Paraneoplastic leukocytosis was defined as elevated white blood cell (WBC) levels caused by cytokines, likely produced by the tumor itself, without evidence of infection or myeloproliferative disease. We report a case of anaplastic thyroid carcinoma with leukocytosis caused by elevated production of granulocyte colony-stimulating factor (G-CSF) by the carcinoma. Initially, acute pyelonephritis (APN) was diagnosed and treatment for APN was ongoing, but the WBC count steadily increased to 68.8×10(9)/L. She was diagnosed with anaplastic thyroid carcinoma on her neck mass, and the serum concentration of G-CSF was found to be markedly increased at 1,010 pg/mL. In spite of supportive care, the patient's condition rapidly deteriorated and the patient died on day 23 of hospital stay. Leukocytosis without definite evidence of infection could be a paraneoplastic manifestation in patients with malignant tumors, and paraneoplastic leukocytosis may be related to poor prognosis.

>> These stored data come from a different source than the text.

(** *** Each command leaves the rows of the other state alone *)

Lemma nth_update_rows_unmatched {B} (ls : list Lookup) (b : bool)
    (a : option datetime) (rows : list (Row B)) (i : nat) (r : Row B) :
  nth_error rows i = Some r -> matches ls r = false ->
  nth_error (update_rows ls b a rows) i = Some r.
Proof.
  intros Hn Hm. unfold update_rows. rewrite nth_error_map, Hn. simpl.
  rewrite Hm. reflexivity.
Qed.

Lemma nth_update_rows_upto_unmatched {B} (n : nat) (ls : list Lookup) (b : bool)
    (a : option datetime) (rows : list (Row B)) (i : nat) (r : Row B) :
  nth_error rows i = Some r -> matches ls r = false ->
  nth_error (update_rows_upto n ls b a rows) i = Some r.
Proof.
  revert n i. induction rows as [|r0 rows IH]; intros n i Hn Hm.
  - destruct i; discriminate.
  - destruct n as [|n]; [exact Hn|]. simpl.
    destruct i as [|i]; simpl in Hn.
    + injection Hn as ->. rewrite Hm. reflexivity.
    + destruct (matches ls r0); simpl; apply IH; assumption.
Qed.

Lemma untouched_where_refl (flag : bool) (d : DB) : untouched_where flag d d.
Proof. intros m i r H _. exact H. Qed.

Lemma untouched_where_trans (flag : bool) (a b c : DB) :
  untouched_where flag a b -> untouched_where flag b c -> untouched_where flag a c.
Proof. intros Hab Hbc m i r Hn Hf. apply Hbc; [apply Hab|]; assumption. Qed.

Lemma qs_update_untouched (flag : bool) fault (qs : QuerySet) (b : bool)
    (a : option datetime) :
  (forall B (r : Row B), matches (lookups qs) r = true -> is_archived r <> flag) ->
  stable (untouched_where flag) (qs_update fault qs b a).
Proof.
  intros Hsel w m i r Hn Hf.
  assert (Hm : matches (lookups qs) r = false).
  { destruct (matches (lookups qs) r) eqn:E; [|reflexivity].
    exfalso. exact (Hsel _ r E Hf). }
  unfold qs_update.
  destruct (Model_eq_dec m (model qs)) as [E|NE].
  - subst m. destruct (fault (model qs)); simpl; rewrite table_set_table.
    + apply nth_update_rows_upto_unmatched; assumption.
    + apply nth_update_rows_unmatched; assumption.
  - destruct (fault (model qs)); simpl;
      rewrite table_set_table_other by exact NE; exact Hn.
Qed.

Lemma archive_update_untouched fault (m : Model) (cutoff now : datetime) :
  stable (untouched_where true)
    (qs_update fault (archive_old_records.old_unarchived m cutoff) true (Some now)).
Proof.
  apply qs_update_untouched. intros B r. simpl. apply old_unarchived_flips.
Qed.

Lemma restore_update_untouched fault (m : Model) (a b : option datetime) :
  stable (untouched_where false)
    (qs_update fault (restore_archived_records._get_queryset m a b) false None).
Proof.
  apply qs_update_untouched. intros B r. rewrite lookups_get_queryset. simpl.
  apply window_flips.
Qed.

Lemma archive_records_untouched clock fault cutoff include_logs :
  stable (untouched_where true)
    (archive_old_records._archive_records clock fault cutoff include_logs).
Proof.
  pose proof (@untouched_where_refl true).
  pose proof (@untouched_where_trans true).
  unfold archive_old_records._archive_records.
  apply stable_atomic; [assumption|].
  update_steps archive_update_untouched.
Qed.

Lemma restore_records_untouched fault restore_all record_type date_from date_to :
  stable (untouched_where false)
    (restore_archived_records._restore_records fault restore_all record_type
       date_from date_to).
Proof.
  pose proof (@untouched_where_refl false).
  pose proof (@untouched_where_trans false).
  unfold restore_archived_records._restore_records.
  apply stable_atomic; [assumption|].
  update_steps restore_update_untouched.
Qed.

(** X6.  On every input, the archive command leaves each row that is already
    archived exactly as it is (it never restores a row and never moves an
    [archived_at] that is set), and the restore command leaves each row
    that is not archived exactly as it is (it never archives a row). *)
Theorem commands_leave_the_other_state_alone :
  (forall clock fault (options : archive_old_records.Options) (w : World),
      untouched_where true (db w)
        (db (snd (archive_old_records.handle clock fault options w))))
  /\
  (forall fault strptime (options : restore_archived_records.Options) (w : World),
      untouched_where false (db w)
        (db (snd (restore_archived_records.handle fault strptime options w)))).
Proof.
  split.
  - intros clock fault options w.
    apply (archive_handle_stable (@untouched_where_refl true)
             (@untouched_where_trans true)).
    intros. apply archive_records_untouched.
  - intros fault strptime options w.
    apply (restore_handle_stable (@untouched_where_refl false)
             (@untouched_where_trans false)).
    intros. apply restore_records_untouched.
Qed.

(** *** Which exceptions a step can raise *)

Section RaisesOnly.

Variable P : Exc -> Prop.

Lemma raises_only_ret {A} (a : A) : raises_only P (ret a).
Proof. intros w e w' H. discriminate H. Qed.

Lemma raises_only_raise {A} (e : Exc) : P e -> raises_only P (@raise A e).
Proof. intros He w e' w' [= <- _]. exact He. Qed.

Lemma raises_only_write (l : Line) : raises_only P (write l).
Proof. intros w e w' H. discriminate H. Qed.

Lemma raises_only_timezone_now clock : raises_only P (timezone_now clock).
Proof. intros w e w' H. discriminate H. Qed.

Lemma raises_only_qs_count (qs : QuerySet) : raises_only P (qs_count qs).
Proof. intros w e w' H. discriminate H. Qed.

Lemma raises_only_input (prompt : string) :
  P EOFError -> raises_only P (input prompt).
Proof.
  intros He w e w'. unfold input. destruct (stdin w); intros [= <- _];
    exact He.
Qed.

Lemma raises_only_getitem (d : dict) (key : string) :
  P (KeyError key) -> raises_only P (getitem d key).
Proof.
  intros He w e w'. unfold getitem. destruct (dict_get key d).
  - intros H. discriminate H.
  - intros [= <- _]. exact He.
Qed.

Lemma raises_only_minus_days (t d : Z) :
  P OverflowError -> raises_only P (minus_days t d).
Proof.
  intros He w e w'. unfold minus_days.
  destruct ((d <? -999999999) || (999999999 <? d));
    [intros [= <- _]; exact He|].
  destruct ((t - d * us_per_day <? datetime_min)
            || (datetime_max <? t - d * us_per_day)).
  - intros [= <- _]. exact He.
  - intros H. discriminate H.
Qed.

Lemma raises_only_qs_update fault (qs : QuerySet) (b : bool) (a : option datetime) :
  (forall m, P (DatabaseError m)) -> raises_only P (qs_update fault qs b a).
Proof.
  intros He w e w'. unfold qs_update. destruct (fault (model qs)).
  - intros [= <- _]. apply He.
  - intros H. discriminate H.
Qed.

Lemma raises_only_bind {A B} (c : M A) (k : A -> M B) :
  raises_only P c -> (forall a, raises_only P (k a)) -> raises_only P (bind c k).
Proof.
  intros Hc Hk w e w'. unfold bind.
  destruct (c w) as [[e0|a] w1] eqn:E.
  - intros [= <- _]. exact (Hc _ _ _ E).
  - intros H. exact (Hk a _ _ _ H).
Qed.

Lemma raises_only_atomic {A} (body : M A) :
  raises_only P body -> raises_only P (atomic body).
Proof.
  intros Hb w e w'. unfold atomic.
  destruct (body w) as [[e0|a] w1] eqn:E.
  - intros [= <- _]. exact (Hb _ _ _ E).
  - intros H. discriminate H.
Qed.

End RaisesOnly.

(** Opens a command whose leaves raise only exceptions other than
    [CommandError]. *)
Ltac no_command_error_steps :=
  repeat first
    [ apply raises_only_ret
    | apply raises_only_write
    | apply raises_only_timezone_now
    | apply raises_only_qs_count
    | apply raises_only_input; intros ? ?; discriminate
    | apply raises_only_getitem; intros ? ?; discriminate
    | apply raises_only_minus_days; intros ? ?; discriminate
    | apply raises_only_qs_update; intros ? ? ?; discriminate
    | apply raises_only_atomic
    | apply raises_only_bind; [ | intros ?]
    | match goal with
      | |- raises_only _ (if ?c then _ else _) => destruct c
      end ].

Lemma archive_valid_never_command_error clock fault (y : Z) (d e il : bool) :
  d <> e -> 1 <= y ->
  raises_only not_command_error
    (archive_old_records.handle clock fault (archive_old_records.mkOptions y d e il)).
Proof.
  intros Hde Hy. unfold archive_old_records.handle. simpl.
  replace (y <? 1) with false by (symmetry; apply Z.ltb_ge; lia).
  destruct d, e; try congruence; simpl;
    unfold archive_old_records._count_records,
      archive_old_records._display_summary,
      archive_old_records._confirm_archiving,
      archive_old_records._archive_records,
      archive_old_records._display_results;
    no_command_error_steps.
Qed.

(** X1.  The archive command raises [CommandError] exactly when the mode
    flags are not one of each (both [--dry-run] and [--execute], or neither)
    or [--years] is below 1; it then has read no clock and no input, written
    nothing and changed nothing. *)
Theorem archive_command_error_iff clock fault
    (options : archive_old_records.Options) (w : World) :
  ((exists msg, fst (archive_old_records.handle clock fault options w)
                = inl (CommandError msg))
   <-> (archive_old_records.dry_run options = archive_old_records.execute options
        \/ archive_old_records.years options < 1))
  /\ ((archive_old_records.dry_run options = archive_old_records.execute options
       \/ archive_old_records.years options < 1) ->
      snd (archive_old_records.handle clock fault options w) = w).
Proof.
  destruct options as [y d e il]. simpl.
  assert (Hbad : d = e \/ y < 1 ->
                 exists msg,
                   archive_old_records.handle clock fault
                     (archive_old_records.mkOptions y d e il) w
                   = (inl (CommandError msg), w)).
  { intros H. unfold archive_old_records.handle. simpl.
    destruct d, e; simpl; try (eexists; reflexivity);
      (destruct H as [H|H]; [discriminate H|]);
      (replace (y <? 1) with true by (symmetry; apply Z.ltb_lt; exact H));
      eexists; reflexivity. }
  split; [split|].
  - intros [msg Hmsg].
    destruct (Bool.bool_dec d e) as [E|NE]; [left; exact E|].
    destruct (Z_lt_ge_dec y 1) as [L|G]; [right; exact L|].
    exfalso.
    destruct (archive_old_records.handle clock fault
                (archive_old_records.mkOptions y d e il) w) as [r w'] eqn:Erun.
    simpl in Hmsg. subst r.
    exact (@archive_valid_never_command_error clock fault y d e il NE
             ltac:(lia) _ _ _ Erun msg eq_refl).
  - intros H. destruct (Hbad H) as [msg ->]. exists msg. reflexivity.
  - intros H. destruct (Hbad H) as [msg ->]. reflexivity.
Qed.

Lemma archive_command_error_iff_witness :
  snd (archive_old_records.handle sample_clock no_fault
         (archive_old_records.mkOptions 0 false true false)
         (sample_world sample_db ["yes"]))
  = sample_world sample_db ["yes"].
Proof.
  apply (proj2 (archive_command_error_iff sample_clock no_fault
                  (archive_old_records.mkOptions 0 false true false)
                  (sample_world sample_db ["yes"]))).
  right. simpl. lia.
Defined.

Lemma parse_date_never_command_error strptime (arg : option string)
    (msg : string) (a : option datetime) :
  parsed strptime arg = Some a ->
  raises_only not_command_error
    (restore_archived_records.parse_date strptime arg msg).
Proof.
  intros H w e w' Hrun. rewrite (@parse_date_run strptime arg msg a w H) in Hrun.
  discriminate Hrun.
Qed.

Lemma restore_valid_never_command_error fault strptime
    (al : bool) (ty df dt : option string) (d e : bool) (a b : option datetime) :
  d <> e ->
  al || truthy ty || truthy df = true ->
  parsed strptime df = Some a ->
  parsed strptime dt = Some b ->
  raises_only not_command_error
    (restore_archived_records.handle fault strptime
       (restore_archived_records.mkOptions al ty df dt d e)).
Proof.
  intros Hde Hsel Ha Hb. unfold restore_archived_records.handle. simpl.
  replace (negb al && negb (truthy ty) && negb (truthy df)) with false
    by (destruct al, (truthy ty), (truthy df); simpl in *; congruence).
  destruct d, e; try congruence; simpl;
    (apply raises_only_bind;
     [eapply parse_date_never_command_error; exact Ha | intros ?]);
    (apply raises_only_bind;
     [eapply parse_date_never_command_error; exact Hb | intros ?]);
    unfold restore_archived_records._count_records,
      restore_archived_records._display_summary,
      restore_archived_records._confirm_restoration,
      restore_archived_records._restore_records,
      restore_archived_records._display_results;
    no_command_error_steps.
Qed.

副肿瘤性白细胞增多症被定义为由细胞因子引起的白细胞(WBC)水平升高,这些细胞因子可能由肿瘤自身产生,且无感染或骨髓增殖性疾病的证据。我们报告一例间变性甲状腺癌伴白细胞增多症的病例,该癌症导致粒细胞集落刺激因子(G-CSF)产生增加。最初,患者被诊断为急性肾盂肾炎(APN)并正在接受治疗,但白细胞计数稳步升至68.8×10⁹/L。通过颈部肿块诊断出她患有间变性甲状腺癌,且发现血清G-CSF浓度显著升高至1010 pg/mL。尽管给予了支持治疗,但患者病情迅速恶化,于住院第23天死亡。无明确感染证据的白细胞增多症可能是恶性肿瘤患者的副肿瘤表现,且副肿瘤性白细胞增多症可能与预后不良有关。